Montage, démontage et recyclage

Les éoliennes utilisées en Suisse sont principalement fabriquées en Europe et transportées par bateau sur le Rhin jusqu’à Bâle puis convoi spécial jusque sur le site du parc éolien. Le transport implique une planification complexe en coordination avec les autorités cantonales, la police et les entreprises de transport. Il se fait également en concertation avec les communes et les propriétaires fonciers des parcelles et accès. Dans certains cas, le transport routier nécessite l’élargissement temporaire de certains chemins d’accès avec des tôles d’aluminium pour protéger le sol précieux.

Si un déboisement en forêt est nécessaire pour la mise en place du chantier, le développeur doit solliciter une autorisation de défrichement, soumise à des conditions strictes et demandant toujours la mise en place de compensations en premier lieu dans la région.

Durant les travaux de construction du parc, un suivi environnemental du chantier est assuré par une entreprise externe. L’objectif est de minimiser l’impact des travaux sur le site, en réutilisant par exemple les matériaux d’excavation rocheux pour la place de montage et les accès.

Le montage de l’éolienne, effectuée à l’aide d’une grue, prend environ une semaine. Ensuite, une couche de terre arable est répandue pour restituer le site à son usage (forestier ou agricole). Une surface minimale résistante est conservée sur les routes en cas de réparation des machines.

Des évolutions technologiques permettent de limiter la surface au sol :

A la fin de sa durée d’exploitation, une éolienne peut être démontée sans dommages pour le terrain. Son démantèlement et son évacuation prennent à peine une semaine et ses matériaux de construction, c’est-à-dire l’acier, le cuivre, l’aluminium, le béton, les lubrifiants et diverses fibres, sont en grande partie recyclables. Environ 80 à 90% des matériaux peuvent être réintégrés dans le circuit.

Une difficulté réside dans les pales du rotor, qui sont faites de matériaux composites thermodurcissables : plastiques renforcés de fibres de verre (PRV) et/ou de carbone (PRFC). La mise en décharge n’est pas une solution : elle est interdite par plusieurs pays car elle n’est pas durable. La solution la plus simple consiste à co-traiter ces matériaux dans des entreprises spécialisées, comme les cimenteries. Les pales usagées, après avoir été broyées, sont utilisées comme combustibles à la place de matériaux fossiles, notamment du charbon importé car la Suisse manque de matières incinérables. Les cendres servent ensuite de matière première dans la fabrication du ciment.

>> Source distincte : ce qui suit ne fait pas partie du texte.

(* ===== verification/MpInt.v ===== *)
(** Multi-precision integers, [libmp/port]: [mpaux.c], [mpcmp.c], [mpadd.c],
    [mpsub.c], [mpleft.c], [mpright.c], [mpmul.c], the conversions from and to
    machine integers, [mpdiv.c] and [mpmod.c].

    A pointer to an [mpint] is the number of its structure; the digits that
    [mpnew] puts behind a structure are the block of that number, and other
    blocks have numbers of their own.  [nil] is 0. *)

From S2P Require Import Prelude Eff MpVec.

Record mpint := Mp {
  mp_sign : Z;
  mp_size : Z;
  mp_top : Z;
  mp_p : Z;      (** the block of the digits *)
  mp_flags : Z;
}.

Definition MPstatic : Z := 1.
Definition MPnorm : Z := 2.
Definition MPtimesafe : Z := 4.
Definition MPfield : Z := 8.

Record mpstate := MpS {
  ints : gmap Z mpint;
  digs : Heap;
  mpmindigits : Z;
}.

Definition nil : Z := 0.

(** A routine on vectors, run on the digits. *)
Definition vec {A} (c : eff Heap A) : eff mpstate A := fun s =>
  match c (digs s) with
  | Ok (x, h) => Ok (x, MpS (ints s) h (mpmindigits s))
  | Abort => Abort
  | Fault => Fault
  end.

Definition geti (b : Z) : eff mpstate mpint := deref ints b.
Definition puti (b : Z) (m : mpint) : eff mpstate unit := modify (fun s => MpS (<[b := m]> (ints s)) (digs s) (mpmindigits s)).

Definition with_sign (x : Z) (m : mpint) : mpint := Mp x (mp_size m) (mp_top m) (mp_p m) (mp_flags m).
Definition with_top (x : Z) (m : mpint) : mpint := Mp (mp_sign m) (mp_size m) x (mp_p m) (mp_flags m).
Definition with_flags (x : Z) (m : mpint) : mpint := Mp (mp_sign m) (mp_size m) (mp_top m) (mp_p m) x.
Definition with_vec (p n : Z) (m : mpint) : mpint := Mp (mp_sign m) n (mp_top m) p (mp_flags m).

Definition sets (b : Z) (f : mpint -> mpint) : eff mpstate unit := m ← geti b; puti b (f m).

(** [b->flags & f], and the changes of the flags. *)
Definition has (m : mpint) (f : Z) : bool := negb (Z.land (mp_flags m) f =? 0).
Definition set_flag (f : Z) (m : mpint) : mpint := with_flags (Z.lor (mp_flags m) f) m.
Definition clear_flag (f : Z) (m : mpint) : mpint := with_flags (Z.ldiff (mp_flags m) f) m.

(** [b->p[i]] *)
Definition dig (b i : Z) : eff mpstate Z := m ← geti b; vec (rd (mp_p m, i)).
Definition setdig (b i x : Z) : eff mpstate unit := m ← geti b; vec (wr (mp_p m, i) x).

(** C's division truncates. *)
Definition DIGITS (x : Z) : Z := Z.quot (Dbits - 1 + x) Dbits.

(** * mpaux.c *)

Definition mptwo : Z := -3.
Definition mpone : Z := -2.
Definition mpzero : Z := -1.

(** The constants, with digits in blocks -6, -5 and -4. *)
Definition mpstart : mpstate := MpS
  (<[mptwo := Mp 1 1 1 (-6) (Z.lor MPstatic MPnorm)]>
  (<[mpone := Mp 1 1 1 (-5) (Z.lor MPstatic MPnorm)]>
  {[mpzero := Mp 1 1 0 (-4) (Z.lor MPstatic MPnorm)]}))
  (<[-6 := [2]]> (<[-5 := [1]]> {[-4 := [0]]}))
  33.

Definition mpsetminbits (n : Z) : eff mpstate unit :=
  if n <? 0 then abort else
  let n := if n =? 0 then 1 else n in
  modify (fun s => MpS (ints s) (digs s) (DIGITS n)).

Definition mpnew (n : Z) : eff mpstate Z :=
  if n <? 0 then abort else
  let n := DIGITS n in
  mind ← gets mpmindigits;
  let n := if n <? mind then mind else n in
  b ← vec (mallocz n);
  puti b (Mp 1 n 0 b MPnorm);;
  mret b.

(** The blocks of [realloc] are always new ones. *)
Definition realloc (p n : Z) : eff Heap Z :=
  l ← deref id p;
  b ← mallocz n;
  modify (fun h => <[b := resize (Z.to_nat n) 0 l]> h);;
  free p;;
  mret b.

(** Room for [n] digits. *)
Definition grow (b n : Z) : eff mpstate unit :=
  i ← geti b;
  if n <=? mp_size i then mret tt else
  if mp_p i =? b then
    p ← vec (mallocz n);
    vec (memmoved (p, 0) (b, 0) (mp_top i));;
    vec (memzero (b, 0) (mp_size i));;
    sets b (with_vec p n)
  else
    p ← vec (realloc (mp_p i) n);
    sets b (with_vec p n).

Definition mpbits (b m : Z) : eff mpstate unit :=
  let n := DIGITS m in
  i ← geti b;
  if (n <=? mp_size i) && (n <=? mp_top i) then mret tt else
  grow b n;;
  i ← geti b;
  vec (memzero (mp_p i, mp_top i) (n - mp_top i));;
  sets b (with_top n);;
  sets b (clear_flag MPnorm).

Definition mpfree (b : Z) : eff mpstate unit :=
  if b =? nil then mret tt else
  i ← geti b;
  if has i MPstatic then abort else
  vec (memzero (mp_p i, 0) (mp_size i));;
  (if mp_p i =? b then mret tt else vec (free (mp_p i)));;
  vec (free b);;
  modify (fun s => MpS (delete b (ints s)) (digs s) (mpmindigits s)).

(** One more than the index of the last of [n] digits that is not zero. *)
Fixpoint norm_top (n : nat) (b : Z) : eff mpstate Z :=
  match n with
  | O => mret 0
  | S n => x ← dig b (Z.of_nat n); if negb (x =? 0) then mret (Z.of_nat (S n)) else norm_top n b
  end.

Definition mpnorm (b : Z) : eff mpstate Z :=
  i ← geti b;
  if has i MPtimesafe then
    assertb (mp_sign i =? 1);;
    sets b (clear_flag MPnorm);;
    mret b
  else
    top ← norm_top (Z.to_nat (mp_top i)) b;
    sets b (with_top top);;
    (if top =? 0 then sets b (with_sign 1) else mret tt);;
    sets b (set_flag MPnorm);;
    mret b.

Outre la revalorisation thermique, il existe de nombreux projets qui traitent du recyclage des pales usagées. Par exemple, plusieurs start-ups danoises construisent des murs antibruit à partir des composites en fibre de verre d’anciennes pales. Des projets européens ont également démontré le recyclage de pales d’éoliennes et autres PRV/PRFC en des matériaux de construction thermoplastiques, recyclables plusieurs fois. Enfin, une solution créative consiste à utiliser les pales comme mobilier urbain : abribus, places de jeu et bancs publics, qui sont autant d’exemples d’« upcycling ».